> _Data section_:
(** One operation keeps the invariant and answers like the queue; format and
    capacity are fixed. *)
Lemma step_refines b op :
  buffer_ok b ->
  exists b', step b op = Some (b', (queue_step (capacity_frames b) (frames b) op).2)
    /\ frames b' = (queue_step (capacity_frames b) (frames b) op).1
    /\ capacity_frames b' = capacity_frames b /\ format b' = format b /\ buffer_ok b'.
Proof.
  intros Hb. pose proof Hb as [Hch Hcap Hlen Hq Hs].
  destruct op as [f| | |]; cbn [step queue_step].
  - unfold push. destruct (Nat.leb_spec (capacity_frames b) (length (frames b))) as [Hle|Hlt].
    + destruct (Nat.ltb_spec (length (frames b)) (capacity_frames b)); [lia|].
      exists b. split_and!; done.
    + destruct (Nat.ltb_spec (length (frames b)) (capacity_frames b)); [|lia].
      rewrite sample_count_some by done. eexists. split; [reflexivity|].
      split_and!; try done. constructor; cbn; auto.
      * rewrite length_app. cbn. lia.
      * rewrite Hs, total_app, wrap_add_l, total_cons, total_nil. f_equal. lia.
  - unfold pop. destruct (frames b) as [|f fs] eqn:E.
    + eexists. split; [reflexivity|]. split_and!; try done.
      constructor; cbn; rewrite ?E; auto.
    + rewrite sample_count_some by done. eexists. split; [reflexivity|].
      split_and!; try done. cbn in *. constructor; cbn; auto; [lia|].
      rewrite Hs, wrap_sub_l, total_cons. f_equal. lia.
  - eexists. split; [reflexivity|]. split_and!; try done. constructor; cbn; auto; lia.
  - eexists. split; [reflexivity|]. split_and!; try done. constructor; cbn; auto; lia.
Qed.

Lemma run_refines b ops :
  buffer_ok b ->
  exists b', run_ops b ops = Some (b', (queue_run (capacity_frames b) (frames b) ops).2)
    /\ frames b' = (queue_run (capacity_frames b) (frames b) ops).1
    /\ capacity_frames b' = capacity_frames b /\ format b' = format b /\ buffer_ok b'.
Proof.
  revert b; induction ops as [|op ops IH]; intros b Hb; cbn; [eauto 6|].
  destruct (step_refines b op Hb) as (b1 & Hs & Hf & Hc & Hm & Hb1). rewrite Hs. cbn.
  destruct (IH b1 Hb1) as (b2 & Hr & Hf2 & Hc2 & Hm2 & Hb2). rewrite Hc, Hf in *.
  destruct (queue_step (capacity_frames b) (frames b) op) as [q o]. cbn in *. rewrite Hr. cbn.
  destruct (queue_run (capacity_frames b) q ops) as [q' os]. cbn in *.
  exists b2. split_and!; [done..|congruence|congruence|done].
Qed.

(** ** Sample accounting *)

Definition moves_samples (op : Op) : bool :=
  match op with OpPush _ | OpPop => true | _ => false end.

(** Everything written was read or is still queued. *)
Definition balanced (b : AudioBuffer) : Prop :=
  samples_written_total (stats b)
  = wrap 64 (samples_read_total (stats b) + total (channels (format b)) (frames b)).

Lemma step_balanced b op b' o :
  buffer_ok b -> balanced b -> moves_samples op = true -> step b op = Some (b', o) -> balanced b'.
Proof.
  intros [Hch _ _ _ _] Hb Hm Hs. unfold balanced in *. destruct op as [f| | |]; try done; cbn in Hs.
  - unfold push in Hs. destruct (_ <=? _)%nat; [by simplify_eq/=|].
    rewrite sample_count_some in Hs by done. simplify_eq/=.
    rewrite Hb, total_app, !wrap_add_l, total_cons, total_nil. f_equal. lia.
  - unfold pop in Hs. destruct (frames b) as [|f fs] eqn:E; [simplify_eq/=; by rewrite E|].
    rewrite sample_count_some in Hs by done. simplify_eq/=. cbn in Hb.
    rewrite Hb, wrap_add_l, total_cons. f_equal. lia.
Qed.

Lemma run_balanced b ops b' os :
  buffer_ok b -> balanced b -> Forall (fun op => moves_samples op = true) ops ->
  run_ops b ops = Some (b', os) -> balanced b'.
Proof.
  intros Hok Hb Hops. revert b os Hok Hb.
  induction Hops as [|op ops Hop _ IH]; intros b os Hok Hb Hr; cbn in Hr; [by simplify_eq|].
  destruct (step_refines b op Hok) as (b1 & Hs & _ & _ & _ & Hok1). rewrite Hs in Hr. cbn in Hr.
  destruct (run_ops b1 ops) as [[b2 os2]|] eqn:E; simplify_eq/=.
  eapply (IH b1); eauto using step_balanced.
Qed.
(* ===== verification/Rtp.v ===== *)
(** * RTP packets

    [crates/airplay-audio/src/rtp.rs], the wire formats: the 12-byte header,
    plain and encrypted packets, retransmit requests and responses.  Bytes are
    [Z]s, multi-byte fields big-endian.  An array access the source performs
    after a length check is a [match] on the list that the check makes total. *)

From S2P Require Import Prelude.

Module Rtp.

(** [mod payload_types] *)
Definition TIMING_REQUEST : Z := 82.
Definition TIMING_RESPONSE : Z := 83.
Definition SYNC : Z := 84.
Definition RETRANSMIT_REQUEST : Z := 85.
Definition RETRANSMIT_RESPONSE : Z := 86.
Definition PTP_SYNC : Z := 87.
Definition AUDIO_REALTIME : Z := 96.
Definition AUDIO_BUFFERED : Z := 103.

Record RtpHeader := {
  version : Z;
  padding : bool;
  extension : bool;
  csrc_count : Z;
  marker : bool;
  payload_type : Z;
  sequence : Z;
  timestamp : Z;
  ssrc : Z;
}.
#[export] Instance eta_RtpHeader : Eta RtpHeader := fun h =>
  {| version := version h; padding := padding h; extension := extension h;
     csrc_count := csrc_count h; marker := marker h; payload_type := payload_type h;
     sequence := sequence h; timestamp := timestamp h; ssrc := ssrc h |}.

(** [RtpHeader::new] *)
Definition new_header (payload_type sequence timestamp ssrc : Z) : RtpHeader :=
  {| version := 2; padding := false; extension := false; csrc_count := 0; marker := false;
     payload_type := payload_type; sequence := sequence; timestamp := timestamp;
     ssrc := ssrc |}.
Definition with_marker (h : RtpHeader) (m : bool) : RtpHeader := h <| marker := m |>.
Definition with_extension (h : RtpHeader) (x : bool) : RtpHeader := h <| extension := x |>.

(** [bool as u8] *)
Definition b2u8 (b : bool) : Z := if b then 1 else 0.

(** Byte 0: V(2) P(1) X(1) CC(4); byte 1: M(1) PT(7).  [version << 6] is a
    [u8] shift and drops the high bits. *)
Definition header_byte0 (v : Z) (p x : bool) (cc : Z) : Z :=
  Z.lor (Z.lor (Z.lor (wrap 8 (Z.shiftl v 6)) (Z.shiftl (b2u8 p) 5)) (Z.shiftl (b2u8 x) 4))
    (Z.land cc 0x0F).
Definition header_byte1 (m : bool) (pt : Z) : Z :=
  Z.lor (Z.shiftl (b2u8 m) 7) (Z.land pt 0x7F).

Definition serialize_header (h : RtpHeader) : list Z :=
  [header_byte0 (version h) (padding h) (extension h) (csrc_count h);
   header_byte1 (marker h) (payload_type h)]
  ++ to_be_bytes 2 (sequence h) ++ to_be_bytes 4 (timestamp h) ++ to_be_bytes 4 (ssrc h).

Inductive ParseError :=
| HeaderTooShort | PacketTooShort | EncryptedTooShort | RequestTooShort
| UnexpectedPayloadType (got : Z).

Definition bit_set (b n : Z) : bool := negb (Z.land (Z.shiftr b n) 0x01 =? 0).

Definition parse_header (data : list Z) : Result RtpHeader ParseError :=
  match data with
  | d0 :: d1 :: d2 :: d3 :: d4 :: d5 :: d6 :: d7 :: d8 :: d9 :: d10 :: d11 :: _ =>
      Ok {| version := Z.land (Z.shiftr d0 6) 0x03;
            padding := bit_set d0 5;
            extension := bit_set d0 4;
            csrc_count := Z.land d0 0x0F;
            marker := bit_set d1 7;
            payload_type := Z.land d1 0x7F;
            sequence := from_be_bytes [d2; d3];
            timestamp := from_be_bytes [d4; d5; d6; d7];
            ssrc := from_be_bytes [d8; d9; d10; d11] |}
  | _ => Err HeaderTooShort
  end.

Record RtpPacket := {
  header : RtpHeader;
  payload : list Z;
  nonce : option (list Z);
  tag : option (list Z);
}.

Definition new_packet (h : RtpHeader) (payload : list Z) : RtpPacket :=
  {| header := h; payload := payload; nonce := None; tag := None |}.

(** The trailer: tag, then nonce. *)
Definition trailer (tag nonce : option (list Z)) : list Z := default [] tag ++ default [] nonce.

Definition serialize_packet (p : RtpPacket) : list Z :=
  serialize_header (header p) ++ payload p ++ trailer (tag p) (nonce p).

Definition parse_packet (data : list Z) : Result RtpPacket ParseError :=
  if (length data <? 12)%nat then Err PacketTooShort
  else
    let? h := parse_header data in
    Ok {| header := h; payload := drop 12 data; nonce := None; tag := None |}.

Definition parse_encrypted (data : list Z) : Result RtpPacket ParseError :=
  if (length data <? 36)%nat then Err EncryptedTooShort
  else
    let? h := parse_header data in
    let trailer_start := (length data - 24)%nat in
    Ok {| header := h;
          payload := drop 12 (take trailer_start data);
          nonce := Some (drop (trailer_start + 16) data);
          tag := Some (take 16 (drop trailer_start data)) |}.

Definition size (p : RtpPacket) : nat :=
  (12 + length (payload p) + (if is_none (nonce p) then 0 else 8)
   + (if is_none (tag p) then 0 else 16))%nat.

Record RetransmitRequest := { first_sequence : Z; req_count : Z }.

Definition parse_request (data : list Z) : Result RetransmitRequest ParseError :=
  match data with
  | _ :: d1 :: _ :: _ :: _ :: _ :: _ :: _ :: d8 :: d9 :: d10 :: d11 :: _ =>
      let payload_type := Z.land d1 0x7F in
      if negb (payload_type =? RETRANSMIT_REQUEST) then Err (UnexpectedPayloadType payload_type)
      else Ok {| first_sequence := from_be_bytes [d8; d9]; req_count := from_be_bytes [d10; d11] |}
  | _ => Err RequestTooShort
  end.

Definition build_retransmit_response (original_packet : list Z) : list Z :=
  [0x80; Z.lor 0x80 RETRANSMIT_RESPONSE]
  ++ match original_packet with
     | _ :: _ :: d2 :: d3 :: _ => [d2; d3]
     | _ => [0; 0]
     end
  ++ original_packet.

(** ** Field bytes *)

(** Fields at their Rust width; the two sub-byte fields at their wire width. *)
Record header_ok (h : RtpHeader) : Prop := {
  ho_version : in_width 2 (version h);
  ho_csrc : in_width 4 (csrc_count h);
  ho_type : in_width 7 (payload_type h);
  ho_sequence : in_width 16 (sequence h);
  ho_timestamp : in_width 32 (timestamp h);
  ho_ssrc : in_width 32 (ssrc h);
}.

Definition byte0_reads_back (v : Z) (p x : bool) (cc : Z) : bool :=
  let b := header_byte0 v p x cc in
  (Z.land (Z.shiftr b 6) 0x03 =? v) && eqb (bit_set b 5) p && eqb (bit_set b 4) x
  && (Z.land b 0x0F =? cc) && (0 <=? b) && (b <? 256).

Definition byte1_reads_back (m : bool) (pt : Z) : bool :=
  let b := header_byte1 m pt in
  eqb (bit_set b 7) m && (Z.land b 0x7F =? pt) && (0 <=? b) && (b <? 256).

(** The bit packing is checked on all 256 contents of each byte. *)
Lemma byte0_exhaustive :
  forallb (fun v => forallb (fun cc =>
    forallb (fun p => forallb (fun x => byte0_reads_back v p x cc) [true; false]) [true; false])
    (seqZ 0 16)) (seqZ 0 4) = true.
Proof. vm_compute. reflexivity. Qed.

Lemma byte1_exhaustive :
  forallb (fun pt => forallb (fun m => byte1_reads_back m pt) [true; false]) (seqZ 0 128) = true.
Proof. vm_compute. reflexivity. Qed.

Lemma forallb_seqZ (f : Z -> bool) n :
  forallb f (seqZ 0 n) = true -> forall v, 0 <= v < n -> f v = true.
Proof. rewrite forallb_elem. intros H v Hv. apply H, elem_of_seqZ. lia. Qed.

Lemma forallb_bool (f : bool -> bool) :
  forallb f [true; false] = true -> forall b, f b = true.
Proof. cbn. intros H []; bool_simpl; done. Qed.

Lemma byte0_ok v p x cc : in_width 2 v -> in_width 4 cc -> byte0_reads_back v p x cc = true.
Proof.
  intros Hv Hc. pose proof byte0_exhaustive as H.
  apply (forallb_seqZ _ 4) with (v := v) in H; [|exact Hv].
  apply (forallb_seqZ _ 16) with (v := cc) in H; [|exact Hc].
  apply forallb_bool with (b := p) in H. by apply forallb_bool with (b := x) in H.
Qed.

Lemma byte1_ok m pt : in_width 7 pt -> byte1_reads_back m pt = true.
Proof.
  intros Hp. pose proof byte1_exhaustive as H.
  apply (forallb_seqZ _ 128) with (v := pt) in H; [|exact Hp].
  by apply forallb_bool with (b := m) in H.
Qed.

Lemma length_serialize_header h : length (serialize_header h) = 12%nat.
Proof. unfold serialize_header. by rewrite !length_app, !length_to_be_bytes. Qed.

Lemma parse_serialize_header h rest :
  header_ok h -> parse_header (serialize_header h ++ rest) = Ok h.
Proof.
  intros [Hv Hc Ht Hs Hts Hss]. unfold parse_header, serialize_header.
  pose proof (byte0_ok (version h) (padding h) (extension h) (csrc_count h) Hv Hc) as H0.
  pose proof (byte1_ok (marker h) (payload_type h) Ht) as H1.
  unfold byte0_reads_back, byte1_reads_back in *. cbn [app to_be_bytes].
  pose proof (from_to_be_bytes 2 (sequence h) Hs) as E1. cbn [to_be_bytes] in E1.
  pose proof (from_to_be_bytes 4 (timestamp h) Hts) as E2. cbn [to_be_bytes] in E2.
  pose proof (from_to_be_bytes 4 (ssrc h) Hss) as E3. cbn [to_be_bytes] in E3.
  rewrite E1, E2, E3. bool_simpl. rewrite !eqb_true_iff in *.
  destruct h; cbn in *. congruence.
Qed.

(** A packet is well formed when its header is and when tag and nonce are both
    absent or both present at their lengths. *)
Definition packet_ok (p : RtpPacket) : Prop :=
  header_ok (header p)
  /\ match tag p, nonce p with
     | None, None => True
     | Some t, Some n => length t = 16%nat /\ length n = 8%nat
     | _, _ => False
     end.

Definition is_encrypted (p : RtpPacket) : bool := negb (is_none (tag p)).

(** The parser that matches a packet's kind. *)
Definition parse_like (p : RtpPacket) (data : list Z) : Result RtpPacket ParseError :=
  if is_encrypted p then parse_encrypted data else parse_packet data.

Lemma parse_plain p :
  header_ok (header p) -> tag p = None -> nonce p = None ->
  parse_packet (serialize_packet p) = Ok p.
Proof.
  intros Hh Ht Hn. unfold parse_packet, serialize_packet.
  rewrite length_app, length_serialize_header, parse_serialize_header by done.
  destruct (Nat.ltb_spec (12 + length (payload p ++ trailer (tag p) (nonce p))) 12); [lia|].
  cbn [result_bind]. rewrite (drop_app_length' _ _ 12) by (by rewrite length_serialize_header).
  destruct p; cbn in *; subst. by rewrite app_nil_r.
Qed.

Lemma parse_sealed p t n :
  header_ok (header p) -> tag p = Some t -> nonce p = Some n ->
  length t = 16%nat -> length n = 8%nat ->
  parse_encrypted (serialize_packet p) = Ok p.
Proof.
  intros Hh Ht Hn Lt Ln. unfold parse_encrypted, serialize_packet. rewrite Ht, Hn.
  change (trailer (Some t) (Some n)) with (t ++ n).
  assert (L : length (serialize_header (header p) ++ payload p ++ t ++ n)
    = (36 + length (payload p))%nat)
    by (rewrite !length_app, length_serialize_header; lia).
  rewrite L.
  destruct (Nat.ltb_spec (36 + length (payload p)) 36); [lia|].
  rewrite parse_serialize_header by done. cbn [result_bind].
  set (h := serialize_header (header p)).
  assert (Lh : length h = 12%nat) by apply length_serialize_header.
  assert (E1 : take (36 + length (payload p) - 24) (h ++ payload p ++ t ++ n) = h ++ payload p)
    by (rewrite (assoc_L (++)); apply take_app_length'; rewrite length_app; lia).
  assert (E2 : drop (36 + length (payload p) - 24) (h ++ payload p ++ t ++ n) = t ++ n)
    by (rewrite (assoc_L (++)); apply drop_app_length'; rewrite length_app; lia).
  assert (E3 : drop (36 + length (payload p) - 24 + 16) (h ++ payload p ++ t ++ n) = n).
  { rewrite <- drop_drop, E2. by apply drop_app_length'. }
  rewrite E1, E2, E3, (drop_app_length' h), (take_app_length' t) by done.
  destruct p; cbn in *; subst. done.
Qed.

(** Packets survive the wire.  Serializing a well-formed packet, plain or
    sealed with tag and nonce, and parsing it with the parser for its kind
    gives back the packet, and the announced size is the wire length. *)
Theorem rtp_packet_roundtrip p :
  packet_ok p ->
  parse_like p (serialize_packet p) = Ok p /\ length (serialize_packet p) = size p.
Proof.
  intros [Hh Hk]. unfold parse_like, is_encrypted.
  assert (L : length (serialize_packet p)
    = (12 + length (payload p) + length (trailer (tag p) (nonce p)))%nat)
    by (unfold serialize_packet; rewrite !length_app, length_serialize_header; lia).
  rewrite L. unfold size, trailer.
  destruct (tag p) as [t|] eqn:Ht, (nonce p) as [n|] eqn:Hn; try done.
  - destruct Hk as [Lt Ln]. cbn. rewrite length_app. split; [by eapply parse_sealed|lia].
  - cbn. split; [by apply parse_plain|lia].
Qed.

Definition demo_packet : RtpPacket :=
  {| header := with_marker (new_header AUDIO_REALTIME 65535 352 7) true; payload := [1; 2; 3];
     nonce := Some [1; 2; 3; 4; 5; 6; 7; 8]; tag := Some (repeat 9 16) |}.

Lemma rtp_packet_roundtrip_witness :
  parse_encrypted (serialize_packet demo_packet) = Ok demo_packet.
Proof.
  apply (rtp_packet_roundtrip demo_packet).
  split; [|split; reflexivity].
  constructor; (split; [vm_compute; discriminate|vm_compute; reflexivity]).
Defined.

(** ** Retransmit messages *)

Lemma request_parse data :
  parse_request data
  = if (length data <? 12)%nat then Err RequestTooShort
    else
      let pt := Z.land (nth 1 data 0) 0x7F in
      if pt =? RETRANSMIT_REQUEST
      then Ok {| first_sequence := from_be_bytes [nth 8 data 0; nth 9 data 0];
                 req_count := from_be_bytes [nth 10 data 0; nth 11 data 0] |}
      else Err (UnexpectedPayloadType pt).
Proof.
  do 12 (destruct data as [|? data]; [reflexivity|]). cbn. by destruct (_ =? _).
Qed.

(** The sequence number a wire packet carries, as the history lookup reads it. *)
Definition wire_sequence (packet : list Z) : option Z :=
  match packet with _ :: _ :: d2 :: d3 :: _ => Some (from_be_bytes [d2; d3]) | _ => None end.

Lemma wire_sequence_header h rest :
  in_width 16 (sequence h) -> wire_sequence (serialize_header h ++ rest) = Some (sequence h).
Proof.
  intros Hs. pose proof (from_to_be_bytes 2 (sequence h) Hs) as E. cbn [to_be_bytes] in E.
  unfold serialize_header. cbn [app to_be_bytes wire_sequence]. by rewrite E.
Qed.

(** A response announces the sequence number of the packet it carries. *)
Lemma response_sequence packet n :
  wire_sequence packet = Some n ->
  wire_sequence (build_retransmit_response packet) = Some n
  /\ drop 4 (build_retransmit_response packet) = packet
  /\ length (build_retransmit_response packet) = (4 + length packet)%nat.
Proof.
  destruct packet as [|? [|? [|d2 [|d3 rest]]]]; cbn; try discriminate. intros [= <-]. done.
Qed.

End Rtp.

> _What is required_:
Starting from the records above, copy each line where the string "shiftl" is found.

> _Result_:
  Z.lor (Z.lor (Z.lor (wrap 8 (Z.shiftl v 6)) (Z.shiftl (b2u8 p) 5)) (Z.shiftl (b2u8 x) 4))
  Z.lor (Z.shiftl (b2u8 m) 7) (Z.land pt 0x7F).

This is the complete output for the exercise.